# DIRECTIONS FOR THIS TASK
Once the line containing "update_first m docs = None" is found in the records below, return it and each following line exactly, up to and including the line containing "(forall n k, r = ((n, k), None) ->", and nothing else.

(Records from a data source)

(* ===== verification/ConfigProps.v ===== *)
(** * Properties of the configuration

    What viper is relied on for, and the value each key has after
    [Configure]: the first one the environment gives, under the key or an
    alias, that is not the default. *)

From S2P Require Import Prelude GoStrings Float64 Dtime GoTime Config.
#[local] Open Scope string_scope.
#[local] Open Scope list_scope.
#[local] Open Scope Z_scope.

(** ** What viper does *)

Definition map_string (f : ascii -> ascii) (s : string) : string :=
  string_of_list_ascii (map f (list_ascii_of_string s)).

Definition to_upper (c : ascii) : ascii :=
  let n := nat_of_ascii c in if Nat.leb 97 n && Nat.leb n 122 then ascii_of_nat (n - 32) else c.

Definition is_upper (c : ascii) : bool :=
  let n := nat_of_ascii c in Nat.leb 65 n && Nat.leb n 90.

(** The variable of a key: prefix and key in upper case, with an underscore
    for each point. *)
Definition env_name (prefix key : string) : string :=
  map_string (fun c => if Ascii.eqb c "."%char then "_"%char else to_upper c) ((prefix +:+ "_") +:+ key).

(** The first variable that is set; an empty one counts as not set. *)
Fixpoint first_env (env : Environ) (names : list string) : option string :=
  match names with
  | [] => None
  | n :: names' => match env n with Some (String c s) => Some (String c s) | _ => first_env env names' end
  end.

(** A key under another one. *)
Definition nested (parent key : string) : bool := HasPrefix key (parent +:+ ".").

(** Keys are not case-sensitive: these are written in lower case. *)
Definition lower_case (key : string) : bool := forallb (fun c => negb (is_upper c)) (list_ascii_of_string key).
(* ===== verification/AuditBulk.v ===== *)
(** * The bulk requests of the auditor

    [send] of [internal/audit/audit.go]: the body of the request in which a
    batch of entries goes to Elasticsearch.  The encoding of an entry
    ([json.Marshal]) is a parameter with the one law the format needs: an
    encoded entry has no line break. *)

From S2P Require Import Prelude GoStrings Dtime Message AuditTrail Config Server Instruments.
#[local] Open Scope string_scope.
#[local] Open Scope list_scope.
#[local] Open Scope Z_scope.

Definition newline : ascii := Ascii.ascii_of_nat 10.

Definition quoted (s : string) : string :=
  let quote := Ascii.ascii_of_nat 34 in String quote (s +:+ String quote "").

Definition esIndex : string := project_Name.

(** The line of the action, before its line break. *)
Definition action_line : string :=
  "{ " +:+ quoted "index" +:+ " : { " +:+ quoted "_index" +:+ " : " +:+ quoted esIndex +:+ "} }".

Definition indexAction : string := action_line +:+ String newline "".

(** [api.Bulk(body, WithRefresh(refresh), WithIndex(index))]. *)
Record BulkRequest := { bulk_Body : string; bulk_Refresh : string; bulk_Index : string }.

Section Bulk.
Variable Marshal : Entry -> string + error.

(** The loop over the entries, from the [i]-th on. *)
Fixpoint bulk_loop (i : nat) (entries : list Entry) (body : string) : string :=
  match entries with
  | [] => body
  | entry :: entries' =>
      match Marshal entry with
      | inr _ => bulk_loop (S i) entries' body
      | inl marshalled =>
          let body := if Nat.ltb 0 i then body +:+ String newline "" else body in
          bulk_loop (S i) entries' (body +:+ (indexAction +:+ marshalled))
      end
  end.

(** [None]: there is nothing to send.  [send] only logs what it is answered. *)
Definition bulk_request (entries : list Entry) : option BulkRequest :=
  match entries with
  | [] => None
  | _ => Some {| bulk_Body := bulk_loop 0 entries "" +:+ String newline "";
                 bulk_Refresh := "true"; bulk_Index := esIndex |}
  end.

(** ** The lines of a request *)

(** The two lines of an entry; one that cannot be encoded has none. *)
Definition entry_lines (entry : Entry) : list string :=
  match Marshal entry with inl marshalled => [action_line; marshalled] | inr _ => [] end.

Lemma Split_app sep s t : Split sep (s +:+ String sep t) = Split sep s ++ Split sep t.
Proof using Type.
  induction s as [|c s IH]; rewrite ?append_nil, ?append_cons; cbn [Split].
  - by rewrite Ascii.eqb_refl.
  - rewrite IH. destruct (Ascii.eqb c sep); [done|].
    assert (Hne : Split sep s <> []) by (destruct s; cbn; repeat case_match; done).
    by destruct (Split sep s).
Qed.

Hypothesis Marshal_one_line : forall entry marshalled,
  Marshal entry = inl marshalled -> newline ∉ list_ascii_of_string marshalled.

Lemma Split_action s : Split newline (indexAction +:+ s) = action_line :: Split newline s.
Proof using Type. unfold indexAction. rewrite append_assoc. exact (Split_app newline action_line s). Qed.

Lemma bulk_loop_lines entries : forall i body,
  Split newline (bulk_loop (S i) entries body) = Split newline body ++ concat (map entry_lines entries).
Proof using Marshal_one_line.
  induction entries as [|entry entries IH]; intros i body; cbn [bulk_loop map concat]; [by rewrite app_nil_r|].
  unfold entry_lines at 1. destruct (Marshal entry) as [marshalled|err] eqn:E; [|apply IH].
  cbn [Nat.ltb Nat.leb]. rewrite IH, append_assoc, append_cons, append_nil, Split_app, Split_action.
  rewrite (Split_no_sep newline marshalled) by by eapply Marshal_one_line.
  by rewrite <- app_assoc.
Qed.

(** A request has, after an empty line when the first entry cannot be encoded,
    the action and the encoding of each entry that can, in the order of the
    batch, and ends in a line break. *)
Theorem bulk_request_lines entry entries :
  exists request, bulk_request (entry :: entries) = Some request /\
    bulk_Index request = "deckard" /\
    Split newline (bulk_Body request) =
      (match Marshal entry with inl _ => [] | inr _ => [""] end) ++
      concat (map entry_lines (entry :: entries)) ++ [""].
Proof using Marshal_one_line.
  eexists. split; [done|]. split; [done|]. cbn [bulk_Body]. rewrite Split_app, app_assoc. f_equal.
  cbn [bulk_loop map concat Nat.ltb Nat.leb]. unfold entry_lines at 1.
  destruct (Marshal entry) as [marshalled|err] eqn:E; rewrite bulk_loop_lines; [|done].
  rewrite append_nil, Split_action.
  by rewrite (Split_no_sep newline marshalled) by by eapply Marshal_one_line.
Qed.
End Bulk.

(** Entries encoded as their ids. *)
Example bulk_request_example :
  let marshal e := if String.eqb (e_ID e) "" then inr (ErrorString "unsupported value") else inl (e_ID e) in
  let batch := [sample_entry ""; sample_entry "a"; sample_entry ""; sample_entry "b"] in
  match bulk_request marshal batch with
  | Some request => Split newline (bulk_Body request) = [""; action_line; "a"; action_line; "b"; ""]
  | None => False
  end.
Proof. vm_compute. reflexivity. Qed.
(* ===== verification/Logger.v ===== *)
(** * The logger

    [internal/logger/logger.go]: the level, the encoding and the fields of the
    logger, from the configuration, and the fields a span adds.  The
    configurations of [zap] and the building of a logger are a class. *)

From S2P Require Import Prelude GoStrings Float64 Dtime GoTime Config ConfigProps Server Instruments.
#[local] Open Scope string_scope.
#[local] Open Scope list_scope.
#[local] Open Scope Z_scope.

Inductive Level := DebugLevel | InfoLevel | WarnLevel | ErrorLevel.

#[export] Instance Level_eq_dec : EqDecision Level.
Proof. solve_decision. Defined.

(** The fields of [zap.Config] the program sets. *)
Record ZapConfig := {
  zap_Level : Level;
  MessageKey : string;
  LevelKey : string;
  CapitalLevel : bool
}.

Class Zap := {
  NewDevelopmentConfig : ZapConfig;
  NewProductionConfig : ZapConfig;
  (** whether [Build] gives a logger *)
  Build : ZapConfig -> bool;
  development_level : zap_Level NewDevelopmentConfig = DebugLevel;
  production_level : zap_Level NewProductionConfig = InfoLevel
}.

(** A logger: its configuration and its fields, oldest first. *)
Record Logger := { logger_config : ZapConfig; fields : list (string * string) }.

Definition with_level (l : Level) (c : ZapConfig) : ZapConfig :=
  {| zap_Level := l; MessageKey := MessageKey c; LevelKey := LevelKey c; CapitalLevel := CapitalLevel c |}.

Definition With (l : Logger) (fs : list (string * string)) : Logger :=
  {| logger_config := logger_config l; fields := fields l ++ fs |}.

(** The identifiers of a span, if the context has one. *)
Record SpanContext := { TraceID : string; SpanID : string; TraceFlags : string }.

Section Logger.
Context {V : Type} {HV : Viper V} {HZ : Zap}.
Variable env : Environ.
Variable v : V.

Definition zap_config : ZapConfig :=
  let debug := GetBool env DebugEnabled v in
  let logType := Config.Get env LogType v in
  if negb (String.eqb logType "json") then
    if negb debug then with_level InfoLevel NewDevelopmentConfig else NewDevelopmentConfig
  else
    let zapConfig := if debug then with_level DebugLevel NewProductionConfig else NewProductionConfig in
    {| zap_Level := zap_Level zapConfig; MessageKey := "message"; LevelKey := "severity"; CapitalLevel := true |}.

(** The error of [Build] is ignored, and a logger that was not built is the nil
    pointer.  [hostname] is empty when there is an error. *)
Definition ConfigureLogger (hostname : string) : outcome Logger :=
  if Build zap_config then
    let logger := {| logger_config := zap_config; fields := [] |} in
    let logger := With logger [("application_name", project_Name); ("application_version", project_Version)] in
    Ret (if String.eqb hostname "" then With logger [("hostname", "undefined_host")]
         else With logger [("hostname", hostname)])
  else Panic "nil pointer dereference".

(** [S] and [L]: the global logger, with the span of the context. *)
Definition span_logger (global : Logger) (span : option SpanContext) : Logger :=
  match span with
  | None => global
  | Some spanContext =>
      With global [("trace_id", TraceID spanContext); ("span_id", SpanID spanContext);
                   ("trace_flags", TraceFlags spanContext)]
  end.

(** The messages logged: from the debug level on when the debug flag is set,
    and from the information level on otherwise, whatever the type of the log;
    the messages of the debug level never are by default. *)
Theorem logger_level hostname l :
  ConfigureLogger hostname = Ret l ->
  zap_Level (logger_config l) = (if GetBool env DebugEnabled v then DebugLevel else InfoLevel) /\
  (Config.Get env LogType v = "json" ->
     MessageKey (logger_config l) = "message" /\ LevelKey (logger_config l) = "severity") /\
  exists h, h <> "" /\ fields l = [("application_name", project_Name); ("application_version", project_Version);
                                   ("hostname", h)].
Proof using Type.
  unfold ConfigureLogger. destruct (Build zap_config); [|done].
  intros H. assert (Hl : logger_config l = zap_config) by (destruct (String.eqb hostname ""); by injection H as <-).
  split; [|split].
  - rewrite Hl. unfold zap_config.
    destruct (GetBool env DebugEnabled v), (negb (String.eqb _ "json")); cbn; try done;
      apply development_level || apply production_level.
  - rewrite Hl. unfold zap_config. by intros ->.
  - destruct (String.eqb_spec hostname ""); injection H as <-; eexists; split; try reflexivity; done.
Qed.
End Logger.
(** ** The server keeps the laws *)

Lemma hex_digit_is_hex n : (n < 16)%N -> is_hex (hex_digit n) = true.
Proof.
  intros Hn. assert (Hin : n ∈ N.of_nat <$> seq 0 16).
  { apply list_elem_of_fmap. exists (N.to_nat n). split; [lia|]. apply elem_of_seq. lia. }
  revert n Hin Hn. rewrite <- Forall_forall. repeat constructor.
Qed.

Lemma hex_digits_ok n : is_oid_text (hex_digits 24 n) = true.
Proof.
  assert (H : forall k, String.length (hex_digits k n) = k /\
    forallb is_hex (list_ascii_of_string (hex_digits k n)) = true).
  { induction k as [|k [IH1 IH2]]; [done|]. cbn [hex_digits String.length list_ascii_of_string forallb].
    rewrite IH1, IH2, hex_digit_is_hex; [done|]. by apply N.mod_lt. }
  unfold is_oid_text. destruct (H 24%nat) as [-> ->]. done.
Qed.

Lemma model_oid n : oid_ok (C := MongoModel) (hex_digits 24 n).
Proof. unfold oid_ok, ObjectIDFromHex, MongoModel_Ops. by rewrite hex_digits_ok. Qed.

Lemma update_first_None m docs :
  update_first m docs = None <-> Forall (fun d => matches (m_filter m) d = false) docs.
Proof.
  induction docs as [|d docs IH]; simpl; [by split|]. rewrite Forall_cons.
  destruct (matches (m_filter m) d); [split; [done|by intros [? _]]|]. rewrite <- IH. destruct (update_first m docs); naive_solver.
Qed.

Lemma update_first_Some m docs docs' :
  update_first m docs = Some (Some docs') ->
  exists d d' rest, docs ≡ₚ d :: rest /\ matches (m_filter m) d = true /\
    apply_update false (m_update m) d = Some d' /\ docs' ≡ₚ d' :: rest.
Proof.
  revert docs'. induction docs as [|d docs IH]; intros docs'; simpl; [done|].
  destruct (matches (m_filter m) d) eqn:E.
  - intros [= H]. apply fmap_Some in H as (d' & Hd' & ->). by exists d, d', docs.
  - destruct (update_first m docs) as [[rest|]|] eqn:Eu; intros [= <-].
    destruct (IH rest eq_refl) as (x & x' & rest' & H1 & ? & ? & H2). exists x, x', (d :: rest').
    split_and!; [|done|done|]; rewrite ?H1, ?H2; apply perm_swap.
Qed.
Lemma Insert_inserts env ms s s' r :
  mongo_inv s -> Insert env ms s = (s', r) ->
  mongo_inv s' /\ configurations s' = configurations s /\
  (forall n k, r = ((n, k), None) ->
     Forall named ms /\ 0 <= n /\ 0 <= k /\ n + k <= Z.of_nat (length ms) /\
     (forall q i, (q, i) ∉ msg_key <$> ms -> mongo_stored s' q i = mongo_stored s q i) /\
     (forall m, m ∈ ms -> exists m', mongo_stored s' (Queue m) (ID m) = Some m') /\
     (NoDup (msg_key <$> ms) -> forall m, m ∈ ms -> exists v, mongo_stored s' (Queue m) (ID m) = Some v /\
        mongo_inserted (C := C) (Now env) m (mongo_stored s (Queue m) (ID m)) v)).
Proof using HM.
  intros Hs. unfold Insert. destruct (insert_models env (Now env) ms) as [us|err] eqn:E; cycle 1.
  { intros [= <- <-]. split; [done|]. split; [done|]. intros n k [=]. }
  apply insert_models_ok in E as [Hn ->]. pose proof (insert_models_plain env (Now env) ms) as Hpl.
  destruct (BulkWrite _ _ _) as [c [res|err]] eqn:Eb; intros [= <- <-].
  - apply mongo_BulkWrite in Eb as (Hsame & Hz & ms' & Hp & Hsteps); [|done].
    apply Permutation_map_inv in Hp as (ms1 & -> & Hp1). symmetry in Hp1.
    assert (Hn1 : Forall named ms1) by (by rewrite Hp1).
    apply insert_steps in Hsteps as (Hok & ? & ? & Hle & Hother & Hsome & Hin); [|apply Hs|done].
    destruct (change_messages s c Hs Hsame Hok) as [Hs' Ec]. split; [done|]. split; [done|].
    intros n k [= <- <-]. rewrite Hz. rewrite Hp1 in Hle. setoid_rewrite Hp1 in Hother.
    setoid_rewrite Hp1 in Hsome. setoid_rewrite Hp1 in Hin.
    split_and!; try done; try lia.
    + intros q i Hqi. unfold mongo_stored, messages. cbn. by rewrite Hother.
    + intros m Hm. unfold mongo_stored, messages. cbn.
      destruct (find_doc (coll_docs c _) (Queue m, ID m)) as [d|] eqn:Ed; [by eexists|].
      destruct (Hsome (Queue m, ID m)); [right; by apply (list_elem_of_fmap_2 msg_key)|done].
    + intros Hnd m Hm. destruct (Hin Hnd m Hm) as (d & Hd & Hr). exists (read_message d).
      unfold mongo_stored, messages. cbn. unfold msg_key in Hd. by rewrite Hd.
  - apply mongo_BulkWrite_error in Eb as (Hsame & ms' & n & u & Hsub & Hsteps); [|done].
    destruct (submseteq_models _ _ _ named Hn Hsub) as (l0 & -> & Hl0).
    apply insert_steps in Hsteps as (Hok & _); [|apply Hs|done].
    destruct (change_messages s c Hs Hsame Hok) as [Hs' Ec]. split; [done|]. split; [done|]. intros n0 k0 [=].
Qed.
(** ** Acks and nacks *)

Lemma update_message_updates m update s s' r :
  mongo_inv s ->
  keyed_update doc_key message_ok
    {| m_filter := key_filter (ID m) (Queue m); m_update := update; m_upsert := false |} (msg_key m) ->
  update_message m update s = (s', r) ->
  mongo_inv s' /\ configurations s' = configurations s /\
  (forall n, r = (n, None) -> 0 <= n <= 1 /\
     (forall q i, (q, i) <> msg_key m -> mongo_stored s' q i = mongo_stored s q i) /\
     match find_doc (messages s) (msg_key m) with
     | None => mongo_stored s' (Queue m) (ID m) = None
     | Some d => exists d', message_ok d /\ apply_update false update d = Some d' /\
         mongo_stored s' (Queue m) (ID m) = Some (read_message d')
     end).
Proof using HM.
  intros Hs Hk. unfold update_message. destruct (UpdateOne _ _ _) as [c [res|err]] eqn:E; intros [= <- <-].
  - apply mongo_UpdateOne in E as [Hsame Hstep]; [|done].
    apply (update_step_key _ _ _ _ _ _ _ _ (inv_messages s Hs) Hk) in Hstep as ((Hok & Hother & Hd) & ? & ? & ?).
    destruct (change_messages s c Hs Hsame Hok) as [Hs' Ec]. split; [done|]. split; [done|].
    intros n [= <-]. split; [lia|]. split.
    + intros q i Hqi. unfold mongo_stored, messages. cbn. by rewrite Hother.
    + change (mongo_stored (with_client c s) (Queue m) (ID m))
        with (read_message <$> find_doc (coll_docs c (messagesCollection s)) (msg_key m)).
      destruct (find_doc (messages s) (msg_key m)) as [d|] eqn:Ed; cbn in Hd.
      * destruct Hd as (d' & -> & Hu). exists d'. split; [|done].
        apply (find_key_Some _ message_ok) in Ed as [Ed _]; [|apply Hs].
        by apply (elem_of_coll doc_key message_ok) in Ed as [? _]; [|apply Hs].
      * by rewrite Hd.
  - apply mongo_UpdateOne_error in E as [Hsame Hstep]; [|done].
    assert (Hok : messages_ok (coll_docs c (messagesCollection s))).
    { destruct Hstep as [->|(n & u & Hstep)]; [apply Hs|].
      by apply (update_step_key _ _ _ _ _ _ _ _ (inv_messages s Hs) Hk) in Hstep as ((? & _) & _). }
    destruct (change_messages s c Hs Hsame Hok) as [Hs' Ec]. split; [done|]. split; [done|]. intros n [=].
Qed.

# ANSWER FOR THE TASK
  update_first m docs = None <-> Forall (fun d => matches (m_filter m) d = false) docs.
Proof.
  induction docs as [|d docs IH]; simpl; [by split|]. rewrite Forall_cons.
  destruct (matches (m_filter m) d); [split; [done|by intros [? _]]|]. rewrite <- IH. destruct (update_first m docs); naive_solver.
Qed.

Lemma update_first_Some m docs docs' :
  update_first m docs = Some (Some docs') ->
  exists d d' rest, docs ≡ₚ d :: rest /\ matches (m_filter m) d = true /\
    apply_update false (m_update m) d = Some d' /\ docs' ≡ₚ d' :: rest.
Proof.
  revert docs'. induction docs as [|d docs IH]; intros docs'; simpl; [done|].
  destruct (matches (m_filter m) d) eqn:E.
  - intros [= H]. apply fmap_Some in H as (d' & Hd' & ->). by exists d, d', docs.
  - destruct (update_first m docs) as [[rest|]|] eqn:Eu; intros [= <-].
    destruct (IH rest eq_refl) as (x & x' & rest' & H1 & ? & ? & H2). exists x, x', (d :: rest').
    split_and!; [|done|done|]; rewrite ?H1, ?H2; apply perm_swap.
Qed.
Lemma Insert_inserts env ms s s' r :
  mongo_inv s -> Insert env ms s = (s', r) ->
  mongo_inv s' /\ configurations s' = configurations s /\
  (forall n k, r = ((n, k), None) ->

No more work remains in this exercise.